María se casó en 1565 con un primo suyo, descendiente de Enrique VIII y católico, Lord Darnly. Sin embargo, el matrimonio no duró mucho: en un repentino ataque de celos, el rey mata al secretario de María y ésta le rechaza, a pesar de estar embarazada de su hijo Jacobo. Lord Darnly muere a las pocas semanas en una misteriosa explosión del castillo dónde se alojaba. En 1567 María es secuestrada y obligada a casarse con un protestante, Bothwell.

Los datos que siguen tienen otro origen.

(** [trim] removes the white space at both ends, and nothing else. *)
Lemma trim_spec (line : string) :
  exists l r,
    line = l ++ trim line ++ r /\
    forall_chars is_white_space l = true /\
    forall_chars is_white_space r = true /\
    head_is is_white_space (trim line) = false /\
    last_is is_white_space (trim line) = false.
Proof.
  unfold trim.
  destruct (trimStart_spec line) as (l & Hs & Hl & Hh).
  destruct (trimEnd_spec (trimStart line)) as (r & He & Hr & Hlast).
  exists l, r. repeat split; auto using trimEnd_head.
  rewrite <- He. exact Hs.
Qed.

(** [split_lines] cuts at the line feeds, and nowhere else. *)
Lemma split_lines_join (s : string) :
  join (chr LF) (split_lines s) = s /\
  Forall (fun l => forall_chars (fun c => negb (Ascii.eqb c LF)) l = true)
         (split_lines s) /\
  split_lines s <> [].
Proof.
  induction s as [|c r (Hj & Hf & Hn)]; simpl.
  - repeat split; [repeat constructor|discriminate].
  - destruct (Ascii.eqb c LF) eqn:Hc.
    + apply Ascii.eqb_eq in Hc. subst c. repeat split.
      * destruct (split_lines r) as [|l ls]; [congruence|].
        simpl in *. congruence.
      * constructor; auto.
      * discriminate.
    + destruct (split_lines r) as [|l ls]; [congruence|]. repeat split.
      * destruct ls; simpl in *; congruence.
      * inversion Hf; subst. constructor; auto. simpl. now rewrite Hc.
      * discriminate.
Qed.
(** X2.  [all_downloads_completed] counts every file of the snapshot, also
    those of entries without a path: it returns the number of files with the
    sentinel state and the number of files, and its flag is true exactly
    when there is at least one file and every file has the sentinel state.
    On the empty snapshot it returns [(False, 0, 0)]. *)
Theorem all_downloads_completed_spec (data : list user_info) :
  (all_downloads_completed data).2 = length (all_files data)
  ∧ (all_downloads_completed data).1.2
    = length (filter has_sentinel_state (all_files data))
  ∧ (all_downloads_completed data).1.2 ≤ (all_downloads_completed data).2
  ∧ ((all_downloads_completed data).1.1 = true
     ↔ all_files data ≠ [] ∧ Forall has_sentinel_state (all_files data))
  ∧ all_downloads_completed [] = (false, 0, 0).
Proof.
  rewrite all_downloads_completed_counts. cbv zeta. cbn [fst snd].
  pose proof (counts_all (all_files data)) as Hall.
  pose proof (counts_le (all_files data)) as Hle.
  unfold counts in *. cbn [fst snd] in *.
  split; [reflexivity|]. split; [reflexivity|]. split; [exact Hle|].
  split; [|reflexivity].
  rewrite andb_true_iff, Nat.eqb_eq, Nat.ltb_lt, Hall. split.
  - intros [H1 H2]. split; [|exact H1]. intros E. rewrite E in H2. simpl in H2. lia.
  - intros [H1 H2]. split; [exact H2|]. destruct (all_files data); [contradiction|].
    simpl. lia.
Qed.

Lemma aggregated_subset data name f :
  f ∈ aggregated_files data name → f ∈ all_files data.
Proof.
  unfold aggregated_files, occurrences, all_files. rewrite !list_elem_of_bind.
  intros [e [Hf He]]. apply list_elem_of_filter in He as [_ He].
  exists e. split; assumption.
Qed.

Lemma matching_subset data q f :
  f ∈ matching_files data q → f ∈ all_files data.
Proof.
  unfold matching_files, all_files. rewrite !list_elem_of_bind.
  intros [e [Hf He]]. apply list_elem_of_filter in He as [_ He].
  exists e. split; assumption.
Qed.

(** The statement of the completed classification, for the proofs below. *)
Lemma elem_of_completed data name :
  name ∈ get_completed_directories data
  ↔ 0 < total_files data name ∧ completed_files data name = total_files data name.
Proof.
  destruct data as [|u data'].
  - simpl. rewrite elem_of_nil. unfold total_files, aggregated_files. simpl.
    split; [tauto|intros [H _]; lia].
  - change (get_completed_directories (u :: data'))
      with (classify (directories_status (u :: data'))).1.
    rewrite elem_of_classify_completed by apply directories_status_NoDup.
    rewrite directories_status_get. unfold is_complete_entry. simpl.
    destruct (occurrences (u :: data') name) eqn:Eo.
    + rewrite (total_files_no_occurrence _ _ Eo).
      split; [intros [v [H _]]; discriminate|intros [H _]; lia].
    + split.
      * intros [v [H1 H2]]. injection H1 as <-. exact H2.
      * intros H. eexists. split; [reflexivity|exact H].
Qed.

Lemma completed_files_all data name :
  completed_files data name = total_files data name
  ↔ Forall has_sentinel_state (aggregated_files data name).
Proof. apply (counts_all (aggregated_files data name)). Qed.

En ese momento la nobleza escocesa, de confesión católica en su mayoría, le retira el apoyo y la obligan a abdicar en su hijo, que es apenas un infante. María escapa e intenta recuperar el trono escocés, pero es derrotada y marcha a Inglaterra, donde es capturada y juzgada por la muerte de su segundo esposo.

Finalmente, tras 18 años privada de libertad, María, la reina que podría haber disputado la hegemonía a los territorios de Felipe II, es decapitada el 18 de febrero de 1587, acusada de conspiración contra Isabel: por alzar presuntamente a los católicos e intentar conseguir el trono inglés con la hipotética ayuda de Francia y de los propios reinos hispánicos.

Esta historia es la de una auténtica tragedia en tres actos: un matrimonio, dos muertes y una pelea doméstica irresuelta que terminaron con la vida de la mujer que habría podido cambiar el curso de la historia, con el brazo ejecutor de una temerosa corona inglesa. Pero, caprichos del porvenir, será el hijo de María, Jacobo, quien sucederá a Isabel en el trono inglés. Una victoria tan tardía como inútil, pues la disyuntiva a la historia europea yace en un remoto castillo del corazón de Inglaterra. Descanse en paz.